* _What is needed_
Write the entries out exactly, with the final line being the one containing "Theorem settled_drain_final sq".

Collected data
(** The drain is reported settled only at the true end of the stream: every
    accepted byte has been fed, and in no continuation is another byte
    accepted or fed, or another drain outcome recorded. *)
Theorem settled_drain_final sq feed_bytes obs own p qs ops idle o later :
  rc_offset (ps_published (pp_status p)) = 0 → rc_offset (ps_processed (pp_status p)) = 0 →
  let d := desk_run sq feed_bytes obs own ops (desk_new p qs) in
  let d' := desk_run sq feed_bytes obs own later d in
  settled_drain idle (dk_adm d) = Some o →
  dk_fed d = dk_accepted d ∧ dk_fed d' = dk_fed d ∧ dk_accepted d' = dk_accepted d
  ∧ ad_output_drain (dk_adm d') = Some o ∧ ad_failure (dk_adm d) = None
  ∧ Forall (λ c, extends_stream c = false) (ad_queue (dk_adm d)).
Proof.
  intros Hp Hq d d'. unfold settled_drain. case_match eqn:E; [|done]. to_props. intros Ho.
  pose proof (desk_run_ok sq feed_bytes obs own ops _ (desk_new_ok sq p qs Hp Hq)) as Hok. fold d in Hok.
  assert (dk_fed d = dk_accepted d) as Hfed.
  { destruct Hok as [Hpub Hproc _ (rest & Hacc & _) _ _ _ _ _].
    unfold published_of, processed_of in *.
    match goal with H : ps_processed _ = ps_published _ |- _ => rewrite H in Hproc end.
    rewrite Hpub in Hproc. rewrite Hacc in Hproc. rewrite len_app in Hproc.
    assert (commands_bytes (owned d) ++ rest = []) as Hnil by (apply len_zero; lia).
    by rewrite Hacc, Hnil, app_nil_r. }
  destruct (desk_run_drained sq feed_bytes obs own later d o Ho) as [Hd Ha]. fold d' in Hd, Ha.
  destruct (desk_run_ok sq feed_bytes obs own later _ Hok) as [Hpub' Hproc' _ (rest' & Hacc' & _) _ _ _ _ _].
  fold d' in Hpub', Hproc', Hacc'.
  split; [done|]. split; [|split; [done|split; [done|split; [done|]]]].
  - destruct (desk_run_fed sq feed_bytes obs own later d) as [k Hk]. fold d' in Hk.
    rewrite Ha, <-Hfed, Hk, <-!app_assoc in Hacc'. apply app_nil_eq in Hacc' as [-> _].
    by rewrite Hk, app_nil_r.
  - apply Forall_forall. intros c Hc. apply not_true_is_false. intros Hx.
    match goal with H : existsb _ _ = false |- _ => apply not_true_iff_false in H; apply H end.
    apply existsb_exists. exists c. by rewrite <-list_elem_of_In.
Qed.

(** Everything is fed, the exit applied, and the reader drains. *)
Definition demo_drained : list desk_op :=
  [D_output [104; 105] None true 0; D_take; D_processed; D_drain (DrainOutcome_Eof)].

Lemma settled_drain_final_witness :
  let d := demo_run demo_drained in
  settled_drain true (dk_adm d) = Some DrainOutcome_Eof
  ∧ dk_accepted (desk_run demo_session_quotas 4096 2 14 [D_output [1] None true 3] d) = [104; 105].
Proof.
  split; [vm_compute; reflexivity|].
  etrans; [apply (settled_drain_final demo_session_quotas 4096 2 14 demo_policy demo_store
                    demo_drained true DrainOutcome_Eof); vm_compute; reflexivity|].
  vm_compute. reflexivity.
Defined.

(** C28: A model is released only when it has parsed every accepted byte and
    nothing waits: if a parking attempt begun under the lock is committed after
    any interleaving, then the queue is empty, the worker holds no output, and
    the fed bytes are the accepted bytes, up to the attempt's own boundary. *)
Theorem park_releases_parsed `{L : Layout} sq feed_bytes obs own lifetime options now p qs
    before later now' attempt :
  0 <= po_max_park_attempts options →
  ProjectionPolicy_new lifetime options now = Ok p →
  let d0 := desk_run sq feed_bytes obs own before (desk_new p qs) in
  (queue_begin_park now' (dk_adm d0)).2 = Park_Ready attempt →
  let d := desk_run sq feed_bytes obs own (D_begin_park now' :: later) d0 in
  (queue_commit_park attempt (dk_adm d)).2 = true →
  ad_queue (dk_adm d) = [] ∧ commands_bytes (owned d) = []
  ∧ dk_fed d = dk_accepted d ∧ len (dk_fed d) = rc_offset (pa_processed attempt)
  ∧ ad_residency (queue_commit_park attempt (dk_adm d)).1 = Parked.
Proof.
  intros Hm Hnew d0 Hbegin d Hcommit.
  destruct (ProjectionPolicy_new_offsets _ _ _ _ Hnew) as [Hp Hq].
  pose proof (desk_run_ok sq feed_bytes obs own before _ (desk_new_ok sq p qs Hp Hq)) as Hok0.
  fold d0 in Hok0.
  pose proof (desk_run_ok sq feed_bytes obs own (D_begin_park now' :: later) _ Hok0) as Hok.
  fold d in Hok.
  unfold queue_begin_park in Hbegin. destruct (queue_is_empty (dk_adm d0)) eqn:Hemp; [|done].
  simpl in Hbegin. unfold on_policy in Hbegin.
  destruct (begin_park now' (ad_policy (dk_adm d0))) as [p1 [a|e]] eqn:Eb; [|done]. simplify_eq/=.
  assert (ad_policy (dk_adm (desk_step sq feed_bytes obs own (D_begin_park now') d0)) = p1) as Hp1.
  { simpl. unfold queue_begin_park. rewrite Hemp. simpl. unfold on_policy. by rewrite Eb. }
  destruct (desk_run_calls sq feed_bytes obs own later
              (desk_step sq feed_bytes obs own (D_begin_park now') d0)) as [calls Hcalls].
  rewrite Hp1 in Hcalls. change (desk_run _ _ _ _ later _) with d in Hcalls.
  unfold queue_commit_park in *.
  destruct (commit_park attempt (queue_is_empty (dk_adm d)) (ad_policy (dk_adm d))) as [p2 b] eqn:Ec.
  simpl in *. subst b. apply commit_park_valid in Ec as (Hqe & _ & Hparked & Hgen & Hact & Hproc & _).
  apply begin_park_Ok in Eb as (_ & Hpub1 & _ & _ & _ & _ & _ & _ & Hst1 & ->).
  destruct (run_ops_versions calls p1) as (_ & _ & Hv). rewrite <-Hcalls in Hv. simpl in *.
  specialize (Hv ltac:(lia)).
  assert (ad_queue (dk_adm d) = []) as Hqueue.
  { unfold queue_is_empty in Hqe. by destruct (ad_queue (dk_adm d)). }
  assert (published_of (dk_adm d) = processed_of (dk_adm d)) as Heq.
  { unfold published_of, processed_of, ad_status. rewrite Hv, Hproc, Hst1. simpl. by rewrite Hpub1. }
  destruct Hok as [Hpub Hpr _ (rest & Hacc & _) _ _ _ _ _].
  assert (commands_bytes (owned d) = [] ∧ rest = []) as [Hnil ->].
  { rewrite Heq, Hpr, Hacc in Hpub. rewrite !len_app in Hpub.
    pose proof (len_nonneg (commands_bytes (owned d))). pose proof (len_nonneg rest).
    split; apply len_zero; lia. }
  split; [done|]. split; [done|]. split; [by rewrite Hacc, Hnil, app_nil_r|].
  split; [|done]. rewrite <-Hpr. unfold processed_of, ad_status. by rewrite Hproc.
Qed.

Definition demo_parking : list desk_op := [D_output [104; 105] None true 0; D_take; D_processed].
Definition demo_attempt : ParkAttempt :=
  {| pa_generation := 1; pa_activity := 1; pa_processed := demo_cursor 2;
     pa_control_generation := ControlGeneration_INITIAL |}.

Lemma park_releases_parsed_witness :
  dk_fed (desk_run demo_session_quotas 4096 2 14 [D_begin_park (from_secs 61); D_view 3%nat; D_take; D_apply]
            (demo_run demo_parking)) = [104; 105].
Proof.
  etrans; [|apply (eq_refl : dk_accepted (demo_run demo_parking) = [104; 105])].
  apply (park_releases_parsed (L := demo_layout) demo_session_quotas 4096 2 14
           (SessionLifetime_new 7 1) (ProjectionOptions_new demo_config) 0 demo_policy demo_store
           demo_parking [D_view 3%nat; D_take; D_apply] (from_secs 61) demo_attempt);
    vm_compute; first [reflexivity | discriminate].
Defined.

* _Written reply_
(** The drain is reported settled only at the true end of the stream: every
    accepted byte has been fed, and in no continuation is another byte
    accepted or fed, or another drain outcome recorded. *)
Theorem settled_drain_final sq feed_bytes obs own p qs ops idle o later :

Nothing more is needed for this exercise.